2) Melanie Hamilton (played by Olivia de Havilland)is the most virtuous character in the entire story. She is the object of Scarlett's jealousy and contempt because of her marriage to Ashley Wilkes, whom Scarlett wants for herself. Scarlett attempts to hide her feelings from Melanie, and she is successful largely because Melanie refuses to believe that her friend Scarlett would ever betray her or act so dishonorably. If the war had not come, Melanie and Ashley would have lived happily on their own plantation, Twelve Oaks, in a sort of fairytale.

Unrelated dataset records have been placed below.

Lemma keeps_markPlayerReady g p s : keeps s (markPlayerReady g p s).
Proof.
  apply gm_keeps; [apply markPlayerReady_ok|]. intros _ Hwf.
  rewrite markPlayerReady_eq, broadcastGameState_eq. cbn.
  apply swf_insert; [done|]. unfold ready_game.
  assert (Hg : session_wf g (default (new_game g) (games s !! g))).
  { destruct (games s !! g) eqn:Hg; cbn; [eauto|apply session_wf_new]. }
  destruct Hg as (? & ? & ? & ? & ?). unfold session_wf. cbn.
  split_and!; try done. by apply JsFacts.NoDup_set_add.
Qed.

Lemma keeps_updatePlayerState g p d s : keeps s (updatePlayerState g p d s).
Proof.
  apply gm_keeps; [apply updatePlayerState_ok|]. intros _ Hwf.
  unfold updatePlayerState. destruct (games s !! g) as [game|] eqn:Hg; [|done].
  cbn. apply swf_insert; [done|].
  destruct (Hwf g game Hg) as (? & ? & ? & ? & ?). unfold session_wf. cbn.
  split_and!; try done. by apply JsFacts.NoDup_keys_map_set.
Qed.

Lemma keeps_removePlayer g p s : keeps s (removePlayer g p s).
Proof.
  apply gm_keeps; [apply removePlayer_ok|]. intros _ Hwf.
  unfold removePlayer. destruct (games s !! g) as [game|] eqn:Hg; [|done].
  cbv zeta.
  assert (Hwf' : sessions_wf (games (put g
            (mkGame (gameId game) (phase game) (countdownStartTime game)
               (countdownDuration game) (Js.map_delete p (players game))
               (Js.set_delete p (readyPlayers game)) (startTime game)
               (winner game)) s))).
  { cbn. apply swf_insert; [done|].
    destruct (Hwf g game Hg) as (? & ? & ? & ? & ?). unfold session_wf. cbn.
    split_and!; try done.
    - by apply JsFacts.NoDup_keys_map_delete.
    - by apply JsFacts.NoDup_set_delete. }
  case_decide; [|done]. cbn [games with_games].
  rewrite games_clearGameTimer. by apply swf_delete.
Qed.

Lemma keeps_declareWinner g w s : keeps s (declareWinner g w s).
Proof.
  apply gm_keeps; [apply declareWinner_ok|]. intros _ Hwf.
  unfold declareWinner. destruct (games s !! g) as [game|] eqn:Hg; [|done].
  rewrite games_clearGameTimer. cbn. apply swf_insert; [done|].
  destruct (Hwf g game Hg) as (? & ? & ? & ? & ?). unfold session_wf. cbn.
  by split_and!.
Qed.

Lemma keeps_startGame g now s : keeps s (startGame g now s).2.
Proof.
  apply gm_keeps; [apply startGame_ok|]. intros _ Hwf.
  unfold startGame, canStartGame.
  destruct (games s !! g) as [game|] eqn:Hg; [|done]. cbv zeta.
  destruct (Hwf g game Hg) as (Hid & Hdur & Hndp & Hndr & Hph).
  destruct (decide (phase game ≠ waiting)) as [Hnw|Hw]; [done|].
  assert (Hwait : phase game = waiting).
  { destruct (decide (phase game = waiting)); [done|by destruct Hw]. }
  rewrite Hwait in Hph. destruct Hph as (Hcst & Hst & Hwin).
  destruct (decide (length (readyPlayers game) = 0)); [done|].
  destruct (decide (length (readyPlayers game) = 1)) as [H1|H1]; simpl;
    [|rewrite (decide_False (P := length (readyPlayers game) = 1)) by done;
      simpl];
    (apply swf_insert; [done|]); unfold session_wf; cbn;
    split_and!; try done; try by eexists.
Qed.

Lemma keeps_transitionToActive t g d now s :
  pending s !! t = Some (t_countdown g, d) →
  keeps s (transitionToActive g now (clearTimeout t s)).
Proof.
  intros Hp. apply gm_keeps; [by eapply transitionToActive_ok|].
  intros Hok Hwf. destruct (Hok t g d Hp) as (_ & game & Hg & Hc).
  unfold transitionToActive, onGameStateChange. cbn. rewrite Hg.
  rewrite broadcastGameState_eq. cbn. apply swf_insert; [done|].
  destruct (Hwf g game Hg) as (? & ? & ? & ? & Hph). rewrite Hc in Hph.
  destruct Hph as (? & ? & ?). unfold session_wf. cbn.
  split_and!; try done; by eexists.
Qed.

Ltac keeps_frames := solve [apply pend_sub_keeps; pend_frames].
Ltac keeps_peel :=
  apply pend_sub_keeps; repeat pend_peel1; apply pend_sub_refl.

The war, and afterward reconstruction, make Melanie a much more worldly person. She is able to lie straight faced to a Yankee soldier when questioned on the whereabouts of her husband, and she hides her emotions and feelings even better than Scarlett in taking part in a masquerade to protect her husband and other men when they return from a raid that left Ashley wounded and Scarlett's own husband dead.

Though a tiny woman whose body and health are not strong, she shows incredible strength of character in supporting the Confederate cause, standing by her husband and her friend Scarlett when she hears rumors of an affair, and in bringing back Rhett Butler from the edge of insanity at the end of the story.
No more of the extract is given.